A totally automated synthesis that allows carbon chains to be grown one atom at a time with control of chain length and stereochemistry has been developed. ‘Mimicking nature’s work, we have instructed a robotic platform to build complex structures in an iterative manner, joining together small units like a Lego set,’ explains Valerio Fasano who works with Varinder Aggarwal at the University of Bristol in the UK. The new system can make six carbon–carbon bonds in a row without human participation. This is the highest number of iterations ever reported for an automated synthesis of carbon chains, says Fasano. ‘We hope to push this record even further.’

Automated synthesis has had a huge impact in the fields of proteomics and genomics, making it easy for non-experts to prepare complex biomolecules such as proteins and nucleic acids. There have also been important advances towards automated polysaccharide synthesis. ‘But when it comes to organic synthesis, many carbon–carbon bond-forming reactions are sensitive to the environment and therefore not suitable for robotic platforms,’ says Fasano. ‘This is particularly true for stereocontrolled reactions that often require working at a temperature of –78°C.’

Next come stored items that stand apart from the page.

Lemma rebuild_assign (m acc : StdMap.t) :
  map_ok (acc ++ m) ->
  fold_left (fun a p => StdMap.assign (fst p) (snd p) a) m acc = acc ++ m.
Proof.
  revert acc. induction m as [| [k v] m IH]; intros acc H; simpl.
  - rewrite app_nil_r. reflexivity.
  - assert (H1 : map_ok (acc ++ [(k, v)])).
    { apply (StronglySorted_app_l _ _ m). rewrite <- app_assoc. exact H. }
    destruct (assign_last k v acc H1) as [_ Hassign]. rewrite Hassign.
    rewrite IH by (rewrite <- app_assoc; exact H).
    rewrite <- app_assoc. reflexivity.
Qed.

Lemma best_of_bound (l : list Z) (bound : Z) :
  0 <= bound -> (forall s, In s l -> s <= bound) -> best_of l <= bound.
Proof.
  intros H0 H. destruct (best_of_attained l) as [-> | Hin]; [exact H0 |].
  apply H, Hin.
Qed.

Lemma best_recorded_unique (pairs : list (string * Z)) (n : string) (v v' : Z) :
  best_recorded pairs n v -> best_recorded pairs n v' -> v = v'.
Proof.
  intros [H1 H2] [H1' H2']. specialize (H2 v' H1'). specialize (H2' v H1). lia.
Qed.
Lemma dot_self_nonneg x : 0 <= dot x x.
Proof.
  induction x as [|a x IH]; [unfold dot; simpl; lra |].
  rewrite dot_cons. nra.
Qed.

Lemma dot_nonneg x y :
  Forall (Rle 0) x -> Forall (Rle 0) y -> 0 <= dot x y.
Proof.
  intros Hx. revert y. induction Hx as [|a x Ha Hx IH]; intros y Hy.
  - rewrite dot_nil_l. lra.
  - destruct Hy as [|b y Hb Hy]; [rewrite dot_nil_r; lra |].
    rewrite dot_cons. specialize (IH y Hy). nra.
Qed.


(** The inequality of Cauchy and Schwarz. *)
Lemma cauchy_schwarz x y : dot x y * dot x y <= dot x x * dot y y.
Proof.
  revert y. induction x as [|a x IH]; intros y.
  - rewrite !dot_nil_l. pose proof (dot_self_nonneg y). nra.
  - destruct y as [|b y].
    + rewrite !dot_nil_r. pose proof (dot_self_nonneg (a :: x)). nra.
    + rewrite !dot_cons. specialize (IH y).
      pose proof (dot_self_nonneg x) as Hx.
      pose proof (dot_self_nonneg y) as Hy.
      set (S := dot x y) in *. set (X := dot x x) in *. set (Y := dot y y) in *.
      assert (HaY : 0 <= a * a * Y) by (apply Rmult_le_pos; [nra | exact Hy]).
      assert (HbX : 0 <= b * b * X) by (apply Rmult_le_pos; [nra | exact Hx]).
      assert (H2 : 2 * (a * b) * S <= a * a * Y + b * b * X).
      { destruct (Rle_dec (2 * (a * b) * S) 0) as [Hn|Hp]; [lra |].
        apply Rnot_le_lt in Hp.
        assert (Hq : (2 * (a * b) * S) * (2 * (a * b) * S)
                     <= (a * a * Y + b * b * X) * (a * a * Y + b * b * X)).
        { assert (Hm : (a * a) * (b * b) * (S * S)
                       <= (a * a) * (b * b) * (X * Y)).
          { apply Rmult_le_compat_l; [| exact IH].
            apply Rmult_le_pos; nra. }
          pose proof (Rle_0_sqr (a * a * Y - b * b * X)) as Hd.
          unfold Rsqr in Hd. nra. }
        apply Rnot_lt_le. intros Hlt.
        assert ((a * a * Y + b * b * X) * (a * a * Y + b * b * X)
                < (2 * (a * b) * S) * (2 * (a * b) * S)).
        { apply Rmult_le_0_lt_compat; lra. }
        lra. }
      lra || nra.
Qed.

Lemma dot_scale n m x y :
  dot ((fun a => a / n) <$> x) ((fun b => b / m) <$> y) = dot x y / n / m.
Proof.
  revert y. induction x as [|a x IH]; intros [|b y];
    rewrite ?fmap_nil, ?fmap_cons, ?dot_nil_l, ?dot_nil_r;
    try (unfold Rdiv; lra).
  rewrite !dot_cons, IH. unfold Rdiv. lra.
Qed.

Lemma l2_normalize_zero x : dot x x = 0 -> l2_normalize x = x.
Proof.
  intros H. unfold l2_normalize. rewrite H, sqrt_0.
  now destruct (Req_dec_T 0 0).
Qed.

Lemma l2_normalize_unit x :
  dot x x <> 0 -> dot (l2_normalize x) (l2_normalize x) = 1.
Proof.
  intros H. pose proof (dot_self_nonneg x) as Hx.
  assert (Hs : 0 < sqrt (dot x x)) by (apply sqrt_lt_R0; lra).
  unfold l2_normalize. destruct (Req_dec_T (sqrt (dot x x)) 0) as [E|_]; [lra |].
  rewrite dot_scale. rewrite <- (sqrt_sqrt (dot x x)) at 1 by exact Hx.
  field. lra.
Qed.

Lemma l2_normalize_norm_le x : dot (l2_normalize x) (l2_normalize x) <= 1.
Proof.
  destruct (Req_dec_T (dot x x) 0) as [E|E].
  - rewrite (l2_normalize_zero x E), E. lra.
  - rewrite (l2_normalize_unit x E). lra.
Qed.

Lemma l2_normalize_nonneg x :
  Forall (Rle 0) x -> Forall (Rle 0) (l2_normalize x).
Proof.
  intros H. unfold l2_normalize.
  destruct (Req_dec_T (sqrt (dot x x)) 0) as [_|E]; [exact H |].
  assert (Hs : 0 < sqrt (dot x x)).
  { pose proof (sqrt_pos (dot x x)). lra. }
  apply Forall_fmap. eapply Forall_impl; [exact H |].
  intros a Ha. simpl. apply Rmult_le_pos; [exact Ha |].
  left. now apply Rinv_0_lt_compat.
Qed.


Lemma cosine_le_1 x y : cosine x y <= 1.
Proof.
  unfold cosine.
  pose proof (cauchy_schwarz (l2_normalize x) (l2_normalize y)) as H.
  pose proof (l2_normalize_norm_le x) as Hx.
  pose proof (l2_normalize_norm_le y) as Hy.
  pose proof (dot_self_nonneg (l2_normalize x)) as Hx0.
  pose proof (dot_self_nonneg (l2_normalize y)) as Hy0.
  apply Rnot_lt_le. intros Hlt. nra.
Qed.

Lemma cosine_nonneg x y :
  Forall (Rle 0) x -> Forall (Rle 0) y -> 0 <= cosine x y.
Proof. intros Hx Hy. apply dot_nonneg; now apply l2_normalize_nonneg. Qed.

End Rows.

(** * Runs of a character class *)

Section RunsFacts.
(** A code point outside the class ends the run on its left and starts a
    fresh one on its right. *)
Lemma runs_from_app_sep p cur s1 c s2 :
  p c = false ->
  runs_from p cur (s1 ++ c :: s2) = runs_from p cur s1 ++ runs_from p [] s2.
Proof.
  intros Hc. revert cur. induction s1 as [|a s1 IH]; intros cur; simpl.
  - now rewrite Hc.
  - destruct (p a); [apply IH |]. now rewrite IH, app_assoc.
Qed.

(** Two classes that agree on the code points of a text cut it alike. *)
Lemma runs_from_ext p q cur s :
  (forall c, c ∈ s -> p c = q c) -> runs_from p cur s = runs_from q cur s.
Proof.
  revert cur. induction s as [|a s IH]; intros cur H; [reflexivity |].
  simpl. rewrite <- (H a (list_elem_of_here _ _)).
  assert (Hs : forall c, c ∈ s -> p c = q c).
  { intros c Hc. apply H. now apply list_elem_of_further. }
  destruct (p a); now rewrite IH.
Qed.

Lemma filter_flat_map {A B} (P : B -> Prop) `{!forall b, Decision (P b)}
    (f : A -> list B) l :
  filter P (flat_map f l) = flat_map (fun a => filter P (f a)) l.
Proof.
  induction l as [|a l IH]; [reflexivity |]. simpl.
  now rewrite filter_app, IH.
Qed.
End RunsFacts.

(** * The matcher *)

Lemma analyze_eq lower_ext word_ext stop_words doc :
  analyze lower_ext word_ext stop_words doc =
  filter (fun w => w ∉ stop_words)
    (findall_tokens word_ext (str_lower lower_ext doc)).
Proof. reflexivity. Qed.

Section MatcherFacts.
Variable lower_ext : str -> str -> N -> list N.
Variable word_ext : N -> bool.
Variable stop_words : gset str.

Local Abbreviation analyze := (analyze lower_ext word_ext stop_words).
Local Abbreviation calculate_skill_match :=
  (calculate_skill_match lower_ext word_ext stop_words).

(** A call on two non-empty texts: the vectoriser raises on an empty
    vocabulary, otherwise the call returns the similarity and the missing
    terms. *)
Lemma calculate_skill_match_nonempty a b :
  a <> [] -> b <> [] ->
  calculate_skill_match a b =
  match vocabulary [analyze a; analyze b] with
  | [] => Raises ValueError_empty_vocabulary
  | _ => Returns (similarity (analyze a) (analyze b), missing_terms a b)
  end.
Proof.
  intros Ha Hb. destruct a as [|c a]; [done |]. destruct b as [|d b]; [done |].
  unfold calculate_skill_match, fit_transform, similarity. simpl fmap.
  destruct (vocabulary _) as [|t vocab]; reflexivity.
Qed.

Lemma calculate_skill_match_empty_l b :
  calculate_skill_match [] b = Returns (0%R, []).
Proof. reflexivity. Qed.

Lemma calculate_skill_match_empty_r a :
  calculate_skill_match a [] = Returns (0%R, []).
Proof. now destruct a. Qed.

End MatcherFacts.

(** * The vocabulary, the weights and the missing terms *)

Section VectorFacts.

Lemma vocabulary_elem docs t :
  t ∈ vocabulary docs <-> exists doc, doc ∈ docs /\ t ∈ doc.
Proof.
  unfold vocabulary.
  rewrite sorted_elem, elem_of_elements, elem_of_list_to_set.
  rewrite list_elem_of_In, in_concat. setoid_rewrite list_elem_of_In.
  split; intros (doc & H1 & H2); exists doc; tauto.
Qed.

Lemma vocabulary_nil docs :
  vocabulary docs = [] <-> forall doc, doc ∈ docs -> doc = [].
Proof.
  split.
  - intros H doc Hd. destruct doc as [|t doc]; [reflexivity |].
    assert (Ht : t ∈ vocabulary docs).
    { apply vocabulary_elem. exists (t :: doc). split; [done | left]. }
    rewrite H in Ht. now apply elem_of_nil in Ht.
  - intros H. apply elem_of_nil_inv. intros t (doc & Hd & Ht)%vocabulary_elem.
    rewrite (H doc Hd) in Ht. now apply elem_of_nil in Ht.
Qed.

Lemma vocabulary_proper docs1 docs2 :
  (forall t, t ∈ concat docs1 <-> t ∈ concat docs2) ->
  vocabulary docs1 = vocabulary docs2.
Proof.
  intros H. unfold vocabulary. f_equal. f_equal.
  apply set_eq. intros t. now rewrite !elem_of_list_to_set.
Qed.





(** *** The missing terms *)

Lemma missing_terms_elem a b w :
  w ∈ missing_terms a b <-> w ∈ split b /\ w ∉ split a.
Proof.
  unfold missing_terms.
  now rewrite sorted_elem, elem_of_elements, elem_of_difference,
    !elem_of_list_to_set.
Qed.

Lemma missing_terms_sorted a b : StronglySorted str_le (missing_terms a b).
Proof. apply sorted_strongly. Qed.

Lemma missing_terms_NoDup a b : NoDup (missing_terms a b).
Proof. apply sorted_NoDup, NoDup_elements. Qed.


(** *** The weights are not negative *)

Lemma document_frequency_le t docs :
  (document_frequency t docs <= length docs)%nat.
Proof. apply length_filter. Qed.

Lemma idf_ge_1 docs t : (1 <= idf docs t)%R.
Proof.
  unfold idf. pose proof (document_frequency_le t docs) as Hle%le_INR.
  pose proof (pos_INR (document_frequency t docs)) as Hdf.
  set (n := INR (length docs)) in *.
  set (d := INR (document_frequency t docs)) in *.
  assert (Hr : (1 <= (1 + n) / (1 + d))%R).
  { apply Rmult_le_reg_r with (1 + d)%R; [lra |].
    unfold Rdiv. rewrite Rmult_assoc, Rinv_l by lra. lra. }
  destruct Hr as [Hr|Hr].
  - pose proof (ln_increasing 1 ((1 + n) / (1 + d)) Rlt_0_1 Hr) as Hl.
    rewrite ln_1 in Hl. lra.
  - rewrite <- Hr, ln_1. lra.
Qed.

Lemma tfidf_row_nonneg docs vocab doc :
  Forall (Rle 0) (tfidf_row docs vocab doc).
Proof.
  unfold tfidf_row. apply Forall_fmap, Forall_forall. intros t _. simpl.
  pose proof (idf_ge_1 docs t). pose proof (pos_INR (term_count t doc)).
  apply Rmult_le_pos; lra.
Qed.

Lemma weights_nonneg docs vocab doc : Forall (Rle 0) (weights docs vocab doc).
Proof. apply l2_normalize_nonneg, tfidf_row_nonneg. Qed.

(** The similarity is a percentage. *)
Lemma similarity_range da db : (0 <= similarity da db <= 100)%R.
Proof.
  unfold similarity.
  pose proof (cosine_le_1 (weights [da; db] (vocabulary [da; db]) da)
                (weights [da; db] (vocabulary [da; db]) db)).
  pose proof (cosine_nonneg _ _
                (weights_nonneg [da; db] (vocabulary [da; db]) da)
                (weights_nonneg [da; db] (vocabulary [da; db]) db)).
  lra.
Qed.

(** *** A document against itself *)




(** *** The score depends on the bags of terms only *)

Lemma term_count_proper t doc doc' :
  doc ≡ₚ doc' -> term_count t doc = term_count t doc'.
Proof. intros H. unfold term_count. now rewrite H. Qed.

Lemma document_frequency_proper t da db da' db' :
  da ≡ₚ da' -> db ≡ₚ db' ->
  document_frequency t [da; db] = document_frequency t [da'; db'].
Proof.
  intros Ha Hb. unfold document_frequency. rewrite !filter_cons, !filter_nil.
  repeat case_decide; try reflexivity;
    rewrite ?Ha, ?Hb in *; rewrite <- ?Ha, <- ?Hb in *; tauto.
Qed.

Lemma vocabulary_permutation da db da' db' :
  da ≡ₚ da' -> db ≡ₚ db' -> vocabulary [da; db] = vocabulary [da'; db'].
Proof.
  intros Ha Hb. apply vocabulary_proper. intros t. simpl.
  now rewrite Ha, Hb.
Qed.

Lemma weights_permutation da db da' db' vocab doc doc' :
  da ≡ₚ da' -> db ≡ₚ db' -> doc ≡ₚ doc' ->
  weights [da; db] vocab doc = weights [da'; db'] vocab doc'.
Proof.
  intros Ha Hb Hd. unfold weights, tfidf_row, idf. f_equal.
  apply list_fmap_ext. intros _ t _.
  now rewrite (term_count_proper t doc doc' Hd),
    (document_frequency_proper t da db da' db' Ha Hb).
Qed.

Lemma similarity_permutation da db da' db' :
  da ≡ₚ da' -> db ≡ₚ db' -> similarity da db = similarity da' db'.
Proof.
  intros Ha Hb. unfold similarity.
  rewrite (vocabulary_permutation da db da' db' Ha Hb).
  now rewrite (weights_permutation da db da' db' _ da da' Ha Hb Ha),
    (weights_permutation da db da' db' _ db db' Ha Hb Hb).
Qed.

End VectorFacts.

(** * The analyser works token by token *)

Section NormalizedAnalysis.
Variable lower_ext : str -> str -> N -> list N.
Variable word_ext : N -> bool.
Variable stop_words : gset str.

Local Abbreviation analyze := (analyze lower_ext word_ext stop_words).

(** In a normalised text the word characters are the code points that are
    not white space. *)
Lemma normalized_word_class x c :
  NormalizedText x -> c ∈ x -> is_word word_ext c = negb (is_space c).
Proof.
  intros Hx Hc. destruct (normalized_chars x Hx c Hc) as [Ha| ->];
    [| reflexivity].
  rewrite (is_az_not_space c Ha). unfold is_word.
  pose proof (is_az_ascii c Ha). destruct (N.ltb_spec c 128); [| lia].
  now apply is_az_word.
Qed.

(** The terms of a normalised text are its tokens of two letters or more
    that are not stop words. *)
Lemma analyze_normalized x :
  NormalizedText x ->
  analyze x =
  filter (fun w => w ∉ stop_words) (filter (fun w => 2 <= length w) (split x)).
Proof.
  intros Hx. rewrite analyze_eq.
  rewrite (str_lower_fixed lower_ext x (normalized_chars x Hx)).
  unfold findall_tokens, split, runs. do 2 f_equal.
  apply runs_from_ext. intros c Hc. now apply (normalized_word_class x).
Qed.

End NormalizedAnalysis.

Section AnalyzerFacts.
Variable lower_ext : str -> str -> N -> list N.
Variable word_ext : N -> bool.
Variable stop_words : gset str.

Local Abbreviation analyze := (analyze lower_ext word_ext stop_words).

(** White space has no case. *)
Hypothesis lower_ext_space :
  forall before after c,
    (128 <= c)%N -> is_space c = true -> lower_ext before after c = [c].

Source: © Valerio Fasano et al/Springer Nature Limited 2022

Automated synthesis could one day become a vital tool for every chemist – and even non-chemists will want to get in on the action  

The team programmed a commercial Chemspeed workstation to perform automated homologation reactions of organoboron compounds using carbenoid building blocks. Such reactions don’t only require very low temperatures but also a water- and oxygen-free environment. With the new approach, the scientists were able to make the core fragment of the natural product kalkitoxin – a neurotoxic compound found in cyanobacteria. They also demonstrated the automated conversion of boronic esters into amides. ‘We are now aiming to synthesise other natural products in an automated fashion,’ notes Fasano.



‘The number of carbon–carbon bond-forming steps conducted in the study is most impressive,’ comments James Morken at Boston College in the US. ‘Not only does it point to the efficiency of the homologation reactions, but also to the ability of automated purification techniques to remove byproducts that arise from the individual chemical reactions.’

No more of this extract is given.